Michael Kenneth Munday (born 22 October 1984) is an English former cricketer who played for Somerset from 2005 to 2010. He was a leg break bowler and lower order right-handed batsman.

Munday was born at Nottingham and made his Minor Counties debut for Cornwall while playing for Truro School in 2001 and played for them regularly in 2001 and 2002 before playing in the Somerset 2nd XI in late 2002. He played for Oxford University from 2003 to 2006 playing each season in the Varsity match against Cambridge University. His debut First-class match was for Oxford against Middlesex in which his first wickets were future England internationals, Andrew Strauss and Owais Shah.

In 2004, he played two Under-19 Test matches against Bangladesh alongside Somerset team-mate James Hildreth, under the captaincy of opener Alastair Cook. In the 2006 match against Cambridge, he took 11–143 and made his highest first-class innings of 17* enabling Oxford to win by 9 wickets. He made his first-class for Somerset debut in 2005 and also played for them in 2006 although he has yet to become a regular member of the team.

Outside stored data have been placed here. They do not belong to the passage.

(* ===== verification/RateLimit.v ===== *)
(** [chat-api/ratelimit.go]: the limiter that caps the paid calls each client can cause.  The
    mutex makes [allow] one step; the clock is an argument of it. *)

From Stdlib Require Import Sorting.Sorted.
From S2P Require Import Prelude.
Open Scope Z_scope.

(** Times and durations in nanoseconds. *)
Record rateLimiter := { window : Z; limit : Z; requests : gmap string (list Z) }.

Definition newRateLimiter (limit window : Z) : rateLimiter :=
  {| window := window; limit := limit; requests := ∅ |}.

(** [rl.requests[ip]]: a missing key is the nil slice. *)
Definition logged (rl : rateLimiter) (ip : string) : list Z := default [] (requests rl !! ip).

Definition log_requests (rl : rateLimiter) (ip : string) (l : list Z) : rateLimiter :=
  {| window := window rl; limit := limit rl; requests := <[ip := l]> (requests rl) |}.

Definition allow (rl : rateLimiter) (now : Z) (ip : string) : bool * rateLimiter :=
  let cutoff := now - window rl in
  let recent := List.filter (fun t => cutoff <? t) (logged rl ip) in
  if limit rl <=? Z.of_nat (length recent) then (false, log_requests rl ip recent)
  else (true, log_requests rl ip (recent ++ [now])).

(** A sequence of requests: when each came, and from whom. *)
Fixpoint serve (rl : rateLimiter) (calls : list (Z * string)) : list bool :=
  match calls with
  | [] => []
  | (now, ip) :: calls' => let '(b, rl') := allow rl now ip in b :: serve rl' calls'
  end.

(** * Specification

    No state but the history of the requests let through: a request passes if fewer than
    [limit] requests of the same client passed less than [window] before it. *)

(** How many of a client's requests in a history lie after [c] and not after [t]. *)
Definition passed (c t : Z) (ip : string) (h : list (Z * string)) : Z :=
  Z.of_nat (length (List.filter (fun '(s, i) => String.eqb i ip && (c <? s) && (s <=? t)) h)).

Definition may_pass (limit window : Z) (h : list (Z * string)) (now : Z) (ip : string) : bool :=
  passed (now - window) now ip h <? limit.

Fixpoint admit_all (limit window : Z) (h calls : list (Z * string)) : list bool * list (Z * string) :=
  match calls with
  | [] => ([], h)
  | (now, ip) :: calls' =>
      let b := may_pass limit window h now ip in
      let '(bs, h') := admit_all limit window (if b then h ++ [(now, ip)] else h) calls' in
      (b :: bs, h')
  end.

(** The requests of one client, and the answers to them. *)
Definition of_client (ip : string) (calls : list (Z * string)) : list (Z * string) :=
  List.filter (fun c => String.eqb c.2 ip) calls.

Fixpoint answers_to (ip : string) (calls : list (Z * string)) (bs : list bool) : list bool :=
  match calls, bs with
  | c :: calls', b :: bs' =>
      if String.eqb c.2 ip then b :: answers_to ip calls' bs' else answers_to ip calls' bs'
  | _, _ => []
  end.

(** The clock does not go back: Go compares monotonic readings. *)
Definition in_order (calls : list (Z * string)) : Prop := StronglySorted Z.le (map fst calls).

(** * Facts *)

Lemma filter_filter {A} (p q : A -> bool) l :
  List.filter p (List.filter q l) = List.filter (fun x => q x && p x) l.
Proof.
  induction l as [|x l IH]; [done|]. cbn. destruct (q x); cbn; [|done]. destruct (p x); by rewrite IH.
Qed.

Lemma filter_ext_in {A} (p q : A -> bool) l :
  (forall x, x ∈ l -> p x = q x) -> List.filter p l = List.filter q l.
Proof.
  intros H. induction l as [|x l IH]; [done|]. cbn. rewrite (H x) by by left.
  rewrite IH; [done|]. intros y Hy. apply H. by right.
Qed.

(** The times of a client's requests in a history. *)
Definition times (ip : string) (h : list (Z * string)) : list Z := map fst (of_client ip h).

Lemma times_app ip h1 h2 : times ip (h1 ++ h2) = times ip h1 ++ times ip h2.
Proof. unfold times, of_client. by rewrite List.filter_app, map_app. Qed.

Lemma passed_times c t ip h :
  passed c t ip h = Z.of_nat (length (List.filter (fun s => (c <? s) && (s <=? t)) (times ip h))).
Proof.
  unfold passed, times, of_client. f_equal. induction h as [|[s i] h IH]; [done|]. cbn.
  destruct (String.eqb i ip); cbn; [|done]. destruct (c <? s), (s <=? t); cbn; lia.
Qed.

(** What the limiter has stored agrees with the history as far as anything at or after [now]
    can ask. *)
Definition agrees (rl : rateLimiter) (h : list (Z * string)) (now : Z) : Prop :=
  (forall ip c, now - window rl <= c ->
    List.filter (fun s => c <? s) (logged rl ip) = List.filter (fun s => c <? s) (times ip h)) /\
  Forall (fun s => s <= now) (map fst h).

Lemma times_le ip h now : Forall (fun s => s <= now) (map fst h) -> Forall (fun s => s <= now) (times ip h).
Proof.
  unfold times, of_client. rewrite !Forall_forall. intros H s [[s' i] [<- Hin]]%list_elem_of_In%in_map_iff.
  apply List.filter_In in Hin as [Hin _]. apply H, list_elem_of_In, in_map_iff. by exists (s', i).
Qed.

Lemma logged_log rl ip l i :
  logged (log_requests rl ip l) i = if String.eqb ip i then l else logged rl i.
Proof.
  unfold logged, log_requests. cbn. destruct (String.eqb_spec ip i) as [->|Hne].
  - by rewrite lookup_insert_eq.
  - by rewrite lookup_insert_ne.
Qed.

Lemma times_snoc ip h now i :
  times i (h ++ [(now, ip)]) = times i h ++ (if String.eqb ip i then [now] else []).
Proof. rewrite times_app. f_equal. unfold times, of_client. cbn. by destruct (String.eqb ip i). Qed.

Lemma agrees_step rl h last now ip :
  agrees rl h last -> last <= now ->
  let b := may_pass (limit rl) (window rl) h now ip in
  (allow rl now ip).1 = b /\
  agrees (allow rl now ip).2 (if b then h ++ [(now, ip)] else h) now.
Proof.
  intros [Hag Hle] Hnow. cbn zeta.
  assert (Hle' : Forall (fun s => s <= now) (map fst h)) by (eapply Forall_impl; [exact Hle|cbn; lia]).
  set (recent := List.filter (fun t => now - window rl <? t) (logged rl ip)).
  assert (Hrec : recent = List.filter (fun t => now - window rl <? t) (times ip h)) by (apply Hag; lia).
  assert (Hb : may_pass (limit rl) (window rl) h now ip = negb (limit rl <=? Z.of_nat (length recent))).
  { unfold may_pass. rewrite passed_times, Hrec, (filter_ext_in _ (fun t => now - window rl <? t)).
    - destruct (Z.leb_spec (limit rl) (Z.of_nat (length (List.filter (fun t => now - window rl <? t) (times ip h)))));
        cbn; by apply Z.ltb_ge || apply Z.ltb_lt.
    - intros s Hs. pose proof (times_le ip h now Hle') as Ht. rewrite Forall_forall in Ht.
      specialize (Ht s Hs). cbn in Ht. rewrite (proj2 (Z.leb_le s now)) by lia. apply andb_true_r. }
  assert (Hold : forall i c, now - window rl <= c ->
    List.filter (fun s => c <? s) (if String.eqb ip i then recent else logged rl i) =
      List.filter (fun s => c <? s) (times i h)).
  { intros i c Hc. destruct (String.eqb_spec ip i) as [->|_]; [|apply Hag; lia].
    rewrite Hrec, filter_filter. apply filter_ext_in. intros s _.
    destruct (Z.ltb_spec c s); [|by rewrite andb_false_r]. by rewrite (proj2 (Z.ltb_lt _ _)) by lia. }
  unfold allow. fold recent. rewrite Hb. destruct (limit rl <=? _); cbn; (split; [done|]); split; try done.
  - intros i c Hc. rewrite logged_log. by apply Hold.
  - intros i c Hc. cbn in Hc. rewrite logged_log, times_snoc. specialize (Hold i c Hc).
    destruct (String.eqb ip i); [|by rewrite app_nil_r]. by rewrite !List.filter_app, Hold.
  - rewrite map_app. apply Forall_app. split; [done|]. constructor; [cbn; lia|constructor].
Qed.

Lemma allow_params rl now ip :
  window (allow rl now ip).2 = window rl /\ limit (allow rl now ip).2 = limit rl.
Proof. unfold allow. by destruct (limit rl <=? _). Qed.

Lemma serve_spec rl h last calls :
  agrees rl h last -> StronglySorted Z.le (last :: map fst calls) ->
  serve rl calls = (admit_all (limit rl) (window rl) h calls).1.
Proof.
  revert rl h last. induction calls as [|[now ip] calls IH]; intros rl h last Hag Hs; [done|].
  apply StronglySorted_inv in Hs as [Hs Hall]. cbn in Hall. apply Forall_cons in Hall as [Hnow _].
  destruct (agrees_step rl h last now ip Hag Hnow) as [Hb Hag']. cbn [serve admit_all].
  destruct (allow_params rl now ip) as [Hw Hl].
  destruct (allow rl now ip) as [b rl'] eqn:Ha. cbn [fst snd] in *. subst b.
  rewrite (IH rl' _ now Hag') by exact Hs. rewrite Hw, Hl. by destruct (admit_all _ _ _ calls).
Qed.

Lemma passed_snoc c t ip h now i :
  passed c t ip (h ++ [(now, i)]) =
    passed c t ip h + (if String.eqb i ip && (c <? now) && (now <=? t) then 1 else 0).
Proof.
  unfold passed. rewrite List.filter_app, length_app. cbn. destruct (_ && _ && _); cbn; lia.
Qed.

(** A window that ends at or after all of the history holds no more of it if it ends later. *)
Lemma passed_later win now t ip h :
  Forall (fun s => s <= now) (map fst h) -> now <= t ->
  passed (t - win) t ip h <= passed (now - win) now ip h.
Proof.
  intros Hle Ht. rewrite !passed_times. apply (times_le ip) in Hle.
  induction (times ip h) as [|s l IH]; [done|]. apply Forall_cons in Hle as [Hs Hle].
  specialize (IH Hle). cbn [List.filter]. rewrite (proj2 (Z.leb_le s now)) by lia.
  destruct (Z.ltb_spec (t - win) s); [|destruct (Z.ltb_spec (now - win) s); cbn; lia].
  rewrite (proj2 (Z.ltb_lt (now - win) s)) by lia. destruct (s <=? t); cbn; lia.
Qed.

(** Never more than [limit] of a client's requests within one window. *)
Lemma passed_bound lim win h last calls :
  Forall (fun s => s <= last) (map fst h) -> StronglySorted Z.le (last :: map fst calls) ->
  (forall ip t, passed (t - win) t ip h <= lim) ->
  forall ip t, passed (t - win) t ip (admit_all lim win h calls).2 <= lim.
Proof.
  revert h last. induction calls as [|[now i] calls IH]; intros h last Hle Hs Hh; [done|].
  apply StronglySorted_inv in Hs as [Hs Hall]. cbn in Hall. apply Forall_cons in Hall as [Hnow _].
  assert (Hle' : Forall (fun s => s <= now) (map fst h)) by (eapply Forall_impl; [exact Hle|cbn; lia]).
  specialize (IH (if may_pass lim win h now i then h ++ [(now, i)] else h) now). cbn [admit_all].
  destruct (admit_all _ _ _ calls) as [bs h']. apply IH; [|exact Hs|].
  - destruct (may_pass _ _ _ _ _); [|done]. rewrite map_app. apply Forall_app. by repeat constructor.
  - destruct (may_pass lim win h now i) eqn:Hb; [|done]. intros ip t. rewrite passed_snoc.
    specialize (Hh ip t). unfold may_pass in Hb. apply Z.ltb_lt in Hb.
    destruct (String.eqb_spec i ip) as [->|_]; cbn; [|lia]. destruct (_ <? now); cbn; [|lia].
    destruct (Z.leb_spec now t); [|lia]. pose proof (passed_later win now t ip h Hle'). lia.
Qed.

Lemma passed_client c t ip h : passed c t ip (of_client ip h) = passed c t ip h.
Proof.
  unfold passed, of_client. rewrite filter_filter. do 2 f_equal.
  induction h as [|[s i] h IH]; [done|]. cbn. destruct (String.eqb i ip); cbn; [|done].
  destruct (c <? s), (s <=? t); cbn; by rewrite IH.
Qed.

Lemma of_client_snoc ip h now i :
  of_client ip (h ++ [(now, i)]) = of_client ip h ++ (if String.eqb i ip then [(now, i)] else []).
Proof. unfold of_client. rewrite List.filter_app. cbn. by destruct (String.eqb i ip). Qed.

Lemma of_client_cons ip now i calls :
  of_client ip ((now, i) :: calls) =
    if String.eqb i ip then (now, i) :: of_client ip calls else of_client ip calls.
Proof. done. Qed.

(** A client's answers are those it would get alone. *)
Lemma admit_client lim win ip h calls :
  answers_to ip calls (admit_all lim win h calls).1 =
    (admit_all lim win (of_client ip h) (of_client ip calls)).1.
Proof.
  revert h. induction calls as [|[now i] calls IH]; intros h; [done|]. rewrite of_client_cons. cbn [admit_all].
  specialize (IH (if may_pass lim win h now i then h ++ [(now, i)] else h)).
  destruct (admit_all lim win (if may_pass _ _ _ _ _ then _ else _) calls) as [bs h']. cbn [fst] in *.
  cbn [answers_to snd]. destruct (String.eqb_spec i ip) as [->|Hne]; rewrite IH.
  - cbn [admit_all]. assert (Hm : may_pass lim win (of_client ip h) now ip = may_pass lim win h now ip)
      by (unfold may_pass; by rewrite passed_client).
    rewrite Hm. destruct (may_pass lim win h now ip).
    + rewrite of_client_snoc, String.eqb_refl. destruct (admit_all _ _ (_ ++ _) _); reflexivity.
    + by destruct (admit_all _ _ _ _).
  - destruct (may_pass lim win h now i); [|done].
    by rewrite of_client_snoc, (proj2 (String.eqb_neq i ip) Hne), app_nil_r.
Qed.

Lemma in_order_from last calls : in_order calls -> (forall t, t ∈ map fst calls -> last <= t) ->
  StronglySorted Z.le (last :: map fst calls).
Proof. intros Hs Hl. constructor; [exact Hs|]. by apply Forall_forall. Qed.

(** C28.  The limiter keeps its promise although it forgets: with a clock that does not go
    back, its answers are those of the specification that remembers every request, so a
    request is refused only when [limit] of the same client's requests were let through
    within the window before it; in any window, wherever it ends, at most [limit] requests of
    a client are let through; and a client's answers do not depend on the others'. *)
Theorem rate_limit_spec (limit window : Z) (calls : list (Z * string)) :
  0 <= limit -> in_order calls ->
  let rl := newRateLimiter limit window in
  let '(answers, history) := admit_all limit window [] calls in
  serve rl calls = answers /\
  (forall ip t, passed (t - window) t ip history <= limit) /\
  (forall ip, answers_to ip calls (serve rl calls) = serve rl (of_client ip calls)).
Proof.
  intros Hlim Hord. cbn zeta.
  assert (Hserve : forall l, in_order l -> serve (newRateLimiter limit window) l = (admit_all limit window [] l).1).
  { intros [|[t i] l] Hl; [done|]. apply (serve_spec (newRateLimiter limit window) [] t).
    - split; [|constructor]. intros ip c _. unfold logged. cbn. by rewrite lookup_empty.
    - apply in_order_from; [exact Hl|]. intros s Hs. cbn in Hs. apply elem_of_cons in Hs as [->|Hs]; [lia|].
      apply StronglySorted_inv in Hl as [_ Hl]. rewrite Forall_forall in Hl. by apply Hl. }
  destruct (admit_all limit window [] calls) as [bs h] eqn:He. split_and!.
  - by rewrite Hserve, He.
  - replace h with (admit_all limit window [] calls).2 by by rewrite He.
    destruct calls as [|[t i] calls]; [by intros; cbn|]. apply (passed_bound _ _ _ t); [constructor| |by intros].
    apply in_order_from; [exact Hord|]. intros s Hs. cbn in Hs. apply elem_of_cons in Hs as [->|Hs]; [lia|].
    apply StronglySorted_inv in Hord as [_ Hl]. rewrite Forall_forall in Hl. by apply Hl.
  - intros ip. rewrite (Hserve calls Hord), Hserve, admit_client; [done|].
    unfold in_order, of_client. clear He. induction calls as [|[t i] calls IH]; [constructor|].
    apply StronglySorted_inv in Hord as [Hord Hall]. specialize (IH Hord). cbn.
    destruct (String.eqb i ip); [|done]. constructor; [done|]. rewrite Forall_forall in Hall |- *.
    intros s [c [<- Hc]]%list_elem_of_In%in_map_iff. apply Hall, list_elem_of_In, in_map_iff.
    exists c. apply List.filter_In in Hc as [Hc _]. done.
Qed.

Lemma rate_limit_spec_witness :
  serve (newRateLimiter 2 60) [(0, "a"); (1, "a"); (2, "b"); (3, "a"); (60, "a"); (61, "a"); (61, "a")] =
    [true; true; true; false; true; true; false].
Proof.
  pose proof (rate_limit_spec 2 60
    [(0, "a"); (1, "a"); (2, "b"); (3, "a"); (60, "a"); (61, "a"); (61, "a")]) as H.
  destruct H as [H _]; [lia| |etransitivity; [exact H|vm_compute; reflexivity]].
  unfold in_order. cbn. repeat constructor; lia.
Defined.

During the 2006 winter season, Munday played A-grade cricket for the Glenelg Cricket Club in Adelaide, Australia where he continued his tuition with leg-spin coach Terry Jenner. Munday's best first-class bowling occurred for Somerset against Nottinghamshire in September 2007 taking 8–55 from 16 overs in the second innings having never taken more than 3 wickets in a championship innings before. He finished with match figures of 10–65. Marcus Trescothick stated after this match that Munday "could be the x factor in helping us win the championship title next season".

In August 2010, Somerset's Director of Cricket, Brian Rose announced that Munday's contract would not be renewed for the 2011 season.